** TRY IT **
Starting with the line containing "Lemma steady_add_tail w" and going on through the line containing "Lemma steady_translate cur", return the lines of the data below exactly, and only those.

** Stored data **
(* ===== verification/SendProps.v ===== *)
(** * What becomes of a transaction

    [binder_transaction] either queues one transaction and tells its sender that it is
    complete, or queues nothing and leaves an error for the sender. *)
From S2P Require Import Prelude UserMem RbTree Alloc Protocol Kernel Refs Transact Send Scenario KernelWp RefsInv Keeps SendSpec FailedReply.

Implicit Types (p n r d t th b : Z) (s : kstate) (h : lhead).

(** One transaction is queued on [h] and its completion on the list of [th]. *)
Definition delivered th h t c s s' : Prop :=
  (forall h', sends h' s' = sends h' s ++ (if decide (h' = h) then [WTransaction t] else [])
                ++ (if decide (h' = TodoThread th) then [WComplete c] else [])) /\
  (forall th', error_of th' s' = error_of th' s).

(** The node a handle of the process stands for. *)
Definition names_node s p (handle n : Z) : Prop :=
  if handle =? 0 then context_mgr_node s = Some n
  else exists P r R, procs s !! p = Some P /\ p_refs_by_desc P !! handle = Some r /\ refs s !! r = Some R /\ r_node R = n.

(** Where a reply goes: to the thread that made the call. *)
Definition reply_list s th h : Prop :=
  exists T irt C tth, threads s !! th = Some T /\ th_transaction_stack T = Some irt /\ txns s !! irt = Some C /\
    t_to_thread C = Some th /\ t_from C = Some tth /\ h = TodoThread tth.
(** The threads that made the calls of a stack, the newest first: the thread of a call
    waits for the one above it, and the caller of the newest for the stack's owner. *)
Inductive callers (ts : gmap Z Kernel.binder_transaction) : option Z -> list Z -> Prop :=
| callers_end : callers ts None []
| callers_call t T l : ts !! t = Some T -> callers ts (t_from_parent T) l ->
    callers ts (Some t) (match t_from T with Some th => th :: l | None => l end).
Definition runs_in (ths : gmap Z binder_thread) tp th : bool := bool_decide (th_proc <$> ths !! th = Some tp).
(** The first of them that runs in the process. *)
Definition oldest_caller ths tp (l : list Z) : option Z := last (filter (fun th => runs_in ths tp th) l).
Definition list_for tp (o : option Z) : lhead := match o with Some tth => TodoThread tth | None => TodoProc tp end.
(** Where a call goes.  A one-way call: behind the node's other one-way transactions
    when one of them is under way, and else to the process of the node.  Any other
    call: to the thread of that process that has waited longest for the sender, and
    when none waits to the process. *)
Definition call_list s p th (tr : binder_transaction_data) h : Prop :=
  exists n N tp, names_node s p (td_handle tr) n /\ nodes s !! n = Some N /\ n_proc N = Some tp /\
    if one_way (td_flags tr) then h = (if n_has_async_transaction N then AsyncTodo n else TodoProc tp)
    else exists T l, threads s !! th = Some T /\ callers (txns s) (th_transaction_stack T) l /\
           h = list_for tp (oldest_caller (threads s) tp l).

(** ** The flags of the nodes

    Nothing before the delivery touches [has_async_transaction] of a node that is there. *)
Definition async_flag s n : option bool := n_has_async_transaction <$> nodes s !! n.
Definition steady s s' : Prop := fresh_after (ticket s) (nodes s) ->
  fresh_after (ticket s') (nodes s') /\ forall n f, async_flag s n = Some f -> async_flag s' n = Some f.
#[export] Instance steady_preorder : PreOrder steady.
Proof.
  split; [by intros s H|]. intros s1 s2 s3 H12 H23 H. destruct (H12 H) as [F K]. destruct (H23 F) as [F' K']. split; [done|].
  intros n f E. by apply K', K.
Qed.
Lemma steady_same s s' : nodes s' = nodes s -> ticket s <= ticket s' -> steady s s'.
Proof. intros E L H. unfold async_flag. rewrite E. split; [|done]. intros x Hx. apply H. lia. Qed.
Lemma steady_put_node s n N N' : nodes s !! n = Some N -> n_has_async_transaction N' = n_has_async_transaction N ->
  steady s (set_nodes s (<[n := N']> (nodes s))).
Proof.
  intros E HN H. split.
  - intros x Hx. cbn. rewrite lookup_insert_ne; [by apply H|]. intros ->. cbn in Hx. by rewrite (H x) in E.
  - intros m f. unfold async_flag. cbn. destruct (decide (m = n)) as [->|]; [|by rewrite lookup_insert_ne].
    rewrite lookup_insert_eq, E. cbn. by rewrite HN.
Qed.
Lemma steady_fresh s n N : ticket s < n -> forall s', nodes s' = <[n := N]> (nodes s) -> n <= ticket s' -> steady s s'.
Proof.
  intros Hn s' E L H. split.
  - intros x Hx. rewrite E, lookup_insert_ne by lia. apply H. lia.
  - intros m f. unfold async_flag. rewrite E. destruct (decide (m = n)) as [->|]; [by rewrite H|by rewrite lookup_insert_ne].
Qed.

Section Steady.
Context {M : Type} `{uops : UserOps M}.
Context `{env : KernelEnv} `{rb : RbOps} `{jk : Junk}.
Hint Extern 1 (steady _ _) => apply steady_same; [reflexivity|cbn; lia] : keeps.
Hint Extern 3 (keeps steady _) => apply keeps_modify; intros ?; apply steady_same; [reflexivity|cbn; lia] : keeps.
Lemma steady_mod_node n f : (forall N, n_has_async_transaction (f N) = n_has_async_transaction N) -> keeps steady (mod_node n f).
Proof. intros H s a s' E. run_inv. by eapply steady_put_node. Qed.
Hint Extern 2 (keeps steady (mod_node _ _)) => apply steady_mod_node; intros ?; repeat case_match; reflexivity : keeps.

Lemma steady_kzalloc : keeps steady kzalloc.
Proof. unfold kzalloc, new_ticket. keep. Qed.
Hint Resolve steady_kzalloc : keeps.
Lemma steady_add_tail w h : keeps steady (list_add_tail w h).
Proof. unfold list_add_tail. keep. Qed.
Lemma steady_del_work w : keeps steady (list_del_work w).
Proof. unfold list_del_work. keep. Qed.
Hint Resolve steady_add_tail steady_del_work : keeps.
Lemma steady_new_node p ptr ck : keeps steady (binder_new_node p ptr ck).
Proof.
  intros s a s' E. unfold binder_new_node, kzalloc, new_ticket, next_id, binder_stats_created, bump in E. run_inv.
  destruct (p_nodes _ !! ptr); [by run_inv|]. run_inv. destruct (kzalloc_ok _); run_inv; cbn in *.
  - eapply (steady_fresh _ (ticket s + 1)); [lia|reflexivity|cbn; lia].
  - by apply steady_same; [|cbn; lia].
Qed.
Lemma steady_inc_node n st i tl : keeps steady (binder_inc_node n st i tl).
Proof.
  intros s a s' E. unfold binder_inc_node in E. apply bind_ok in E as (N & s1 & HN & E). apply get_obj_ok in HN as [HN ->].
  destruct st.
  - apply bind_ok in E as (mgr & s1 & E1 & E). apply get_ok in E1 as [_ ->].
    destruct (i && _); [by apply ret_ok in E as [_ ->]|]. apply bind_ok in E as ([] & s1 & E1 & E). apply modify_ok in E1 as ->.
    kept steady E Hs. etransitivity; [|exact Hs]. eapply steady_put_node; [done|by destruct i].
  - apply bind_ok in E as ([] & s1 & E1 & E). apply modify_ok in E1 as ->.
    kept steady E Hs. etransitivity; [|exact Hs]. eapply steady_put_node; [done|by destruct i].
Qed.
Hint Resolve steady_new_node steady_inc_node : keeps.
Lemma steady_get_ref_for_node p n : keeps steady (binder_get_ref_for_node p n).
Proof. unfold binder_get_ref_for_node, next_id, binder_stats_created, bump. keep. Qed.
Lemma steady_inc_ref r st tl : keeps steady (binder_inc_ref r st tl).
Proof. unfold binder_inc_ref. keep. Qed.
Hint Resolve steady_get_ref_for_node steady_inc_ref : keeps.
Lemma steady_translate cur p th tg b off fp : keeps steady (translate_object cur p th tg b off fp).
Proof.
  unfold translate_object, translate_binder, translate_handle, translate_fd, binder_get_node, binder_get_ref, mod_content, get_content,
    fget, task_get_unused_fd_flags, task_fd_install, new_ticket. keep.
Qed.
Hint Resolve steady_translate : keeps.
Lemma steady_translate_objects k i cur p th tg b ds : keeps steady (translate_objects k i cur p th tg b ds).
Proof. revert i. induction k as [|k IH]; intros i; cbn [translate_objects]; unfold get_content, offset_at; keep. Qed.
Hint Resolve steady_translate_objects : keeps.
Lemma steady_fill_buffer u cur p th tr tg b : keeps steady (fill_buffer u cur p th tr tg b).
Proof. unfold fill_buffer, put_content. keep. Qed.
Lemma steady_bump ty : keeps steady (binder_stats_created ty) /\ keeps steady (binder_stats_deleted ty).
Proof. unfold binder_stats_created, binder_stats_deleted, bump. split; keep. Qed.
Lemma steady_created ty : keeps steady (binder_stats_created ty).
Proof. apply steady_bump. Qed.
Lemma steady_deleted ty : keeps steady (binder_stats_deleted ty).
Proof. apply steady_bump. Qed.
Lemma steady_next_id : keeps steady next_id.
Proof. unfold next_id. keep. Qed.
Lemma steady_log e f : keeps steady (log_update e f).
Proof. unfold log_update. keep. Qed.
Lemma steady_new_transaction cur p th tr tg t id : keeps steady (new_transaction cur p th tr tg t id).
Proof. unfold new_transaction, task_nice. keep. Qed.
Lemma steady_alloc_buf p ds os a : keeps steady (alloc_buf p ds os a).
Proof. unfold alloc_buf, new_ticket. keep. Qed.
Lemma steady_mod_buf pb f : keeps steady (mod_buf pb f).
Proof. unfold mod_buf, get_buf, put_buf. keep. Qed.
Lemma steady_put_txn t v : keeps steady (put_txn t v).
Proof. unfold put_txn. keep. Qed.
Lemma steady_free_txn t : keeps steady (free_txn t).
Proof. unfold free_txn. keep. Qed.
Lemma steady_reply_target cur th : keeps steady (reply_target cur th).
Proof. unfold reply_target, binder_set_nice, set_user_nice, new_ticket, mod_thread. keep; case_match; apply steady_same; done. Qed.
Lemma steady_caller_in k tp (t found : option Z) : keeps steady (caller_in k tp t found).
Proof. revert t found. induction k as [|k IH]; intros t found; cbn [caller_in]; keep. Qed.
Hint Resolve steady_log steady_caller_in : keeps.
Lemma steady_call_target p th tr e : keeps steady (call_target p th tr e).
Proof. unfold call_target, binder_get_ref, new_ticket. keep. Qed.
End Steady.
#[export] Hint Resolve steady_kzalloc steady_created steady_deleted steady_next_id steady_log steady_new_transaction steady_alloc_buf
  steady_mod_buf steady_put_txn steady_free_txn steady_inc_node steady_fill_buffer steady_reply_target steady_call_target : keeps.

** ANSWER FOR THIS EXERCISE **
Lemma steady_add_tail w h : keeps steady (list_add_tail w h).
Proof. unfold list_add_tail. keep. Qed.
Lemma steady_del_work w : keeps steady (list_del_work w).
Proof. unfold list_del_work. keep. Qed.
Hint Resolve steady_add_tail steady_del_work : keeps.
Lemma steady_new_node p ptr ck : keeps steady (binder_new_node p ptr ck).
Proof.
  intros s a s' E. unfold binder_new_node, kzalloc, new_ticket, next_id, binder_stats_created, bump in E. run_inv.
  destruct (p_nodes _ !! ptr); [by run_inv|]. run_inv. destruct (kzalloc_ok _); run_inv; cbn in *.
  - eapply (steady_fresh _ (ticket s + 1)); [lia|reflexivity|cbn; lia].
  - by apply steady_same; [|cbn; lia].
Qed.
Lemma steady_inc_node n st i tl : keeps steady (binder_inc_node n st i tl).
Proof.
  intros s a s' E. unfold binder_inc_node in E. apply bind_ok in E as (N & s1 & HN & E). apply get_obj_ok in HN as [HN ->].
  destruct st.
  - apply bind_ok in E as (mgr & s1 & E1 & E). apply get_ok in E1 as [_ ->].
    destruct (i && _); [by apply ret_ok in E as [_ ->]|]. apply bind_ok in E as ([] & s1 & E1 & E). apply modify_ok in E1 as ->.
    kept steady E Hs. etransitivity; [|exact Hs]. eapply steady_put_node; [done|by destruct i].
  - apply bind_ok in E as ([] & s1 & E1 & E). apply modify_ok in E1 as ->.
    kept steady E Hs. etransitivity; [|exact Hs]. eapply steady_put_node; [done|by destruct i].
Qed.
Hint Resolve steady_new_node steady_inc_node : keeps.
Lemma steady_get_ref_for_node p n : keeps steady (binder_get_ref_for_node p n).
Proof. unfold binder_get_ref_for_node, next_id, binder_stats_created, bump. keep. Qed.
Lemma steady_inc_ref r st tl : keeps steady (binder_inc_ref r st tl).
Proof. unfold binder_inc_ref. keep. Qed.
Hint Resolve steady_get_ref_for_node steady_inc_ref : keeps.
Lemma steady_translate cur p th tg b off fp : keeps steady (translate_object cur p th tg b off fp).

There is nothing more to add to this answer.